[Extracted records Boundary: Start]
Definition apply_update (t : TurnDiffTracker) (source_path : TrackedPath)
    (move_path : option TrackedPath) (old_content : rstr)
    (overwritten_move_content : option rstr) (new_content : rstr) : TurnDiffTracker :=
  let t := if negb (in_current t source_path) && negb (in_baseline t source_path)
           then insert_baseline t source_path old_content else t in
  match move_path with
  | Some dest_path =>
      let t :=
        match overwritten_move_content with
        | Some overwritten =>
            if negb (in_current t dest_path) && negb (in_baseline t dest_path)
            then insert_baseline t dest_path overwritten else t
        | None => t
        end in
      let origin := default source_path (origin_by_current_path t !! source_path) in
      let t := set_origin t (delete source_path (origin_by_current_path t)) in
      let t := set_current t (delete source_path (current_by_path t)) in
      let t := insert_current t dest_path new_content in
      let t := set_origin t (delete dest_path (origin_by_current_path t)) in
      if decide (dest_path = origin) then t
      else set_origin t (<[dest_path := origin]> (origin_by_current_path t))
  | None => insert_current t source_path new_content
  end.

Definition apply_change (t : TurnDiffTracker) (environment_id : rstr)
    (change : AppliedPatchChange Uri) : TurnDiffTracker :=
  let source_path := (environment_id, change_path change) in
  match change_change change with
  | ApAdd text overwritten_content => apply_add t source_path text overwritten_content
  | ApDelete text => apply_delete t source_path text
  | ApUpdate move_path old_content overwritten_move_content new_content =>
      apply_update t source_path (pair environment_id <$> move_path) old_content
        overwritten_move_content new_content
  end.

(** ** Rendering *)

Definition display_path (t : TurnDiffTracker) (path : TrackedPath) : rstr :=
  let display := default (inferred_native_path_string path.2)
    (display_roots_by_environment t !! path.1 ≫= relative_path_from path.2) in
  if (1 <? size (display_roots_by_environment t)) && negb (is_empty path.1)
  then path.1 ++ str "/" ++ display else display.

Definition git_blob_oid (data : list N) : rstr :=
  sha1_hex (utf8 (str "blob " ++ display_nat (length data)) ++ [0%N] ++ data).

Definition render_diff (progress : N) (t : TurnDiffTracker) (left_path : TrackedPath) (left_content : option rstr)
    (right_path : TrackedPath) (right_content : option rstr) : option rstr :=
  if bool_decide (left_content = right_content) then None
  else
    let left_display := replace_char 92 47 (display_path t left_path) in
    let right_display := replace_char 92 47 (display_path t right_path) in
    let oid c := match c with None => ZERO_OID | Some text => git_blob_oid (utf8 text) end in
    let header := str "diff --git a/" ++ left_display ++ str " b/" ++ right_display ++ [ch_nl] in
    let mode :=
      match left_content, right_content with
      | None, Some _ => Some (str "new file mode " ++ REGULAR_FILE_MODE ++ [ch_nl])
      | Some _, None => Some (str "deleted file mode " ++ REGULAR_FILE_MODE ++ [ch_nl])
      | Some _, Some _ => Some []
      | None, None => None
      end in
    match mode with
    | None => None
    | Some mode_line =>
        let index := str "index " ++ oid left_content ++ str ".." ++ oid right_content ++ [ch_nl] in
        let old_header := match left_content with
                          | Some _ => str "a/" ++ left_display | None => DEV_NULL end in
        let new_header := match right_content with
                          | Some _ => str "b/" ++ right_display | None => DEV_NULL end in
        Some (header ++ mode_line ++ index
              ++ unified_diff_text progress old_header new_header
                   (default [] left_content) (default [] right_content))
    end.

(** The filter of [rename_pairs] *)
Definition is_rename (t : TurnDiffTracker) (dest_path origin_path : TrackedPath) : bool :=
  negb (bool_decide (dest_path = origin_path)
        || in_current t origin_path || negb (in_current t dest_path)
        || negb (in_baseline t origin_path) || in_baseline t dest_path).
(** [rename_pairs]: a [HashMap] collected from the pairs in iteration order. *)
Definition rename_pairs (t : TurnDiffTracker) : gmap TrackedPath TrackedPath :=
  foldl (λ m d, if is_rename t d.1 d.2 then <[d.2 := d.1]> m else m) ∅
    (map_to_list (origin_by_current_path t)).

(** [aggregated.push_str(diff); if !aggregated.ends_with('\n') { push('\n') }] *)
Definition push_diff (aggregated : rstr) (rendered : option rstr) : rstr :=
  match rendered with
  | Some diff =>
      let aggregated := aggregated ++ diff in
      if ends_with aggregated [ch_nl] then aggregated else aggregated ++ [ch_nl]
  | None => aggregated
  end.

Record refresh_acc := mkAcc {
  handled : gset TrackedPath;
  previous_diffs : gmap DiffCacheKey (option rstr);
  new_diffs : gmap DiffCacheKey (option rstr);
  aggregated : rstr;
}.

Definition cache_key (t : TurnDiffTracker) (left_path right_path : TrackedPath) : DiffCacheKey :=
  (left_path, revision <$> baseline_by_path t !! left_path,
   right_path, revision <$> current_by_path t !! right_path).

Definition render_pair (progress : N) (t : TurnDiffTracker) (left_path right_path : TrackedPath) : option rstr :=
  render_diff progress t left_path (content <$> baseline_by_path t !! left_path)
    right_path (content <$> current_by_path t !! right_path).

(** The body of the loop of [refresh_unified_diff]. *)
Definition refresh_path (progress : DiffProgress) (t : TurnDiffTracker) (pairs : gmap TrackedPath TrackedPath)
    (paired_destinations : gset TrackedPath) (acc : refresh_acc) (path : TrackedPath)
    : refresh_acc :=
  if decide (path ∈ handled acc) then acc
  else
    let handled1 := {[path]} ∪ handled acc in
    if decide (path ∈ paired_destinations)
    then mkAcc handled1 (previous_diffs acc) (new_diffs acc) (aggregated acc)
    else
      let '(right_path, handled2) :=
        match pairs !! path with
        | Some dest => (dest, {[dest]} ∪ handled1)
        | None => (path, handled1)
        end in
      let key := cache_key t path right_path in
      let rendered := match previous_diffs acc !! key with
                      | Some r => r
                      | None => render_pair (progress key) t path right_path
                      end in
      mkAcc handled2 (delete key (previous_diffs acc)) (<[key := rendered]> (new_diffs acc))
        (push_diff (aggregated acc) rendered).

(** [paths], sorted by the displayed path *)
Definition refresh_paths (t : TurnDiffTracker) : list TrackedPath :=
  dedup (sort_by_key (display_path t)
    ((map_to_list (baseline_by_path t)).*1 ++ (map_to_list (current_by_path t)).*1)).

Definition refresh_unified_diff (progress : DiffProgress) (t : TurnDiffTracker) : TurnDiffTracker :=
  let pairs := rename_pairs t in
  let paired_destinations : gset TrackedPath := list_to_set (map_to_list pairs).*2 in
  let acc := foldl (refresh_path progress t pairs paired_destinations)
               (mkAcc ∅ (rendered_diffs t) ∅ []) (refresh_paths t) in
  mkTracker (valid t) (display_roots_by_environment t) (baseline_by_path t) (current_by_path t)
    (origin_by_current_path t) (next_revision t) (new_diffs acc)
    (if is_empty (aggregated acc) then None else Some (aggregated acc)).

Definition invalidate (t : TurnDiffTracker) : TurnDiffTracker :=
  mkTracker false (display_roots_by_environment t) (baseline_by_path t) (current_by_path t)
    (origin_by_current_path t) (next_revision t) ∅ None.

Definition track_delta (progress : DiffProgress) (t : TurnDiffTracker) (environment_id : rstr)
    (delta : AppliedPatchDelta Uri) : TurnDiffTracker :=
  if negb (valid t) then t
  else if negb (delta_exact delta) then invalidate t
  else refresh_unified_diff progress
         (foldl (λ t c, apply_change t environment_id c) t (delta_changes delta)).

Definition get_unified_diff (t : TurnDiffTracker) : option rstr := unified_diff t.
Definition has_unified_diff (t : TurnDiffTracker) : bool := bool_decide (is_Some (unified_diff t)).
[Extracted records Boundary: End]
■ What you need to do:
Return a faithful copy of all the records above.

■ Final answer:
Definition apply_update (t : TurnDiffTracker) (source_path : TrackedPath)
    (move_path : option TrackedPath) (old_content : rstr)
    (overwritten_move_content : option rstr) (new_content : rstr) : TurnDiffTracker :=
  let t := if negb (in_current t source_path) && negb (in_baseline t source_path)
           then insert_baseline t source_path old_content else t in
  match move_path with
  | Some dest_path =>
      let t :=
        match overwritten_move_content with
        | Some overwritten =>
            if negb (in_current t dest_path) && negb (in_baseline t dest_path)
            then insert_baseline t dest_path overwritten else t
        | None => t
        end in
      let origin := default source_path (origin_by_current_path t !! source_path) in
      let t := set_origin t (delete source_path (origin_by_current_path t)) in
      let t := set_current t (delete source_path (current_by_path t)) in
      let t := insert_current t dest_path new_content in
      let t := set_origin t (delete dest_path (origin_by_current_path t)) in
      if decide (dest_path = origin) then t
      else set_origin t (<[dest_path := origin]> (origin_by_current_path t))
  | None => insert_current t source_path new_content
  end.

Definition apply_change (t : TurnDiffTracker) (environment_id : rstr)
    (change : AppliedPatchChange Uri) : TurnDiffTracker :=
  let source_path := (environment_id, change_path change) in
  match change_change change with
  | ApAdd text overwritten_content => apply_add t source_path text overwritten_content
  | ApDelete text => apply_delete t source_path text
  | ApUpdate move_path old_content overwritten_move_content new_content =>
      apply_update t source_path (pair environment_id <$> move_path) old_content
        overwritten_move_content new_content
  end.

(** ** Rendering *)

Definition display_path (t : TurnDiffTracker) (path : TrackedPath) : rstr :=
  let display := default (inferred_native_path_string path.2)
    (display_roots_by_environment t !! path.1 ≫= relative_path_from path.2) in
  if (1 <? size (display_roots_by_environment t)) && negb (is_empty path.1)
  then path.1 ++ str "/" ++ display else display.

Definition git_blob_oid (data : list N) : rstr :=
  sha1_hex (utf8 (str "blob " ++ display_nat (length data)) ++ [0%N] ++ data).

Definition render_diff (progress : N) (t : TurnDiffTracker) (left_path : TrackedPath) (left_content : option rstr)
    (right_path : TrackedPath) (right_content : option rstr) : option rstr :=
  if bool_decide (left_content = right_content) then None
  else
    let left_display := replace_char 92 47 (display_path t left_path) in
    let right_display := replace_char 92 47 (display_path t right_path) in
    let oid c := match c with None => ZERO_OID | Some text => git_blob_oid (utf8 text) end in
    let header := str "diff --git a/" ++ left_display ++ str " b/" ++ right_display ++ [ch_nl] in
    let mode :=
      match left_content, right_content with
      | None, Some _ => Some (str "new file mode " ++ REGULAR_FILE_MODE ++ [ch_nl])
      | Some _, None => Some (str "deleted file mode " ++ REGULAR_FILE_MODE ++ [ch_nl])
      | Some _, Some _ => Some []
      | None, None => None
      end in
    match mode with
    | None => None
    | Some mode_line =>
        let index := str "index " ++ oid left_content ++ str ".." ++ oid right_content ++ [ch_nl] in
        let old_header := match left_content with
                          | Some _ => str "a/" ++ left_display | None => DEV_NULL end in
        let new_header := match right_content with
                          | Some _ => str "b/" ++ right_display | None => DEV_NULL end in
        Some (header ++ mode_line ++ index
              ++ unified_diff_text progress old_header new_header
                   (default [] left_content) (default [] right_content))
    end.

(** The filter of [rename_pairs] *)
Definition is_rename (t : TurnDiffTracker) (dest_path origin_path : TrackedPath) : bool :=
  negb (bool_decide (dest_path = origin_path)
        || in_current t origin_path || negb (in_current t dest_path)
        || negb (in_baseline t origin_path) || in_baseline t dest_path).
(** [rename_pairs]: a [HashMap] collected from the pairs in iteration order. *)
Definition rename_pairs (t : TurnDiffTracker) : gmap TrackedPath TrackedPath :=
  foldl (λ m d, if is_rename t d.1 d.2 then <[d.2 := d.1]> m else m) ∅
    (map_to_list (origin_by_current_path t)).

(** [aggregated.push_str(diff); if !aggregated.ends_with('\n') { push('\n') }] *)
Definition push_diff (aggregated : rstr) (rendered : option rstr) : rstr :=
  match rendered with
  | Some diff =>
      let aggregated := aggregated ++ diff in
      if ends_with aggregated [ch_nl] then aggregated else aggregated ++ [ch_nl]
  | None => aggregated
  end.

Record refresh_acc := mkAcc {
  handled : gset TrackedPath;
  previous_diffs : gmap DiffCacheKey (option rstr);
  new_diffs : gmap DiffCacheKey (option rstr);
  aggregated : rstr;
}.

Definition cache_key (t : TurnDiffTracker) (left_path right_path : TrackedPath) : DiffCacheKey :=
  (left_path, revision <$> baseline_by_path t !! left_path,
   right_path, revision <$> current_by_path t !! right_path).

Definition render_pair (progress : N) (t : TurnDiffTracker) (left_path right_path : TrackedPath) : option rstr :=
  render_diff progress t left_path (content <$> baseline_by_path t !! left_path)
    right_path (content <$> current_by_path t !! right_path).

(** The body of the loop of [refresh_unified_diff]. *)
Definition refresh_path (progress : DiffProgress) (t : TurnDiffTracker) (pairs : gmap TrackedPath TrackedPath)
    (paired_destinations : gset TrackedPath) (acc : refresh_acc) (path : TrackedPath)
    : refresh_acc :=
  if decide (path ∈ handled acc) then acc
  else
    let handled1 := {[path]} ∪ handled acc in
    if decide (path ∈ paired_destinations)
    then mkAcc handled1 (previous_diffs acc) (new_diffs acc) (aggregated acc)
    else
      let '(right_path, handled2) :=
        match pairs !! path with
        | Some dest => (dest, {[dest]} ∪ handled1)
        | None => (path, handled1)
        end in
      let key := cache_key t path right_path in
      let rendered := match previous_diffs acc !! key with
                      | Some r => r
                      | None => render_pair (progress key) t path right_path
                      end in
      mkAcc handled2 (delete key (previous_diffs acc)) (<[key := rendered]> (new_diffs acc))
        (push_diff (aggregated acc) rendered).

(** [paths], sorted by the displayed path *)
Definition refresh_paths (t : TurnDiffTracker) : list TrackedPath :=
  dedup (sort_by_key (display_path t)
    ((map_to_list (baseline_by_path t)).*1 ++ (map_to_list (current_by_path t)).*1)).

Definition refresh_unified_diff (progress : DiffProgress) (t : TurnDiffTracker) : TurnDiffTracker :=
  let pairs := rename_pairs t in
  let paired_destinations : gset TrackedPath := list_to_set (map_to_list pairs).*2 in
  let acc := foldl (refresh_path progress t pairs paired_destinations)
               (mkAcc ∅ (rendered_diffs t) ∅ []) (refresh_paths t) in
  mkTracker (valid t) (display_roots_by_environment t) (baseline_by_path t) (current_by_path t)
    (origin_by_current_path t) (next_revision t) (new_diffs acc)
    (if is_empty (aggregated acc) then None else Some (aggregated acc)).

Definition invalidate (t : TurnDiffTracker) : TurnDiffTracker :=
  mkTracker false (display_roots_by_environment t) (baseline_by_path t) (current_by_path t)
    (origin_by_current_path t) (next_revision t) ∅ None.

Definition track_delta (progress : DiffProgress) (t : TurnDiffTracker) (environment_id : rstr)
    (delta : AppliedPatchDelta Uri) : TurnDiffTracker :=
  if negb (valid t) then t
  else if negb (delta_exact delta) then invalidate t
  else refresh_unified_diff progress
         (foldl (λ t c, apply_change t environment_id c) t (delta_changes delta)).

Definition get_unified_diff (t : TurnDiffTracker) : option rstr := unified_diff t.
Definition has_unified_diff (t : TurnDiffTracker) : bool := bool_decide (is_Some (unified_diff t)).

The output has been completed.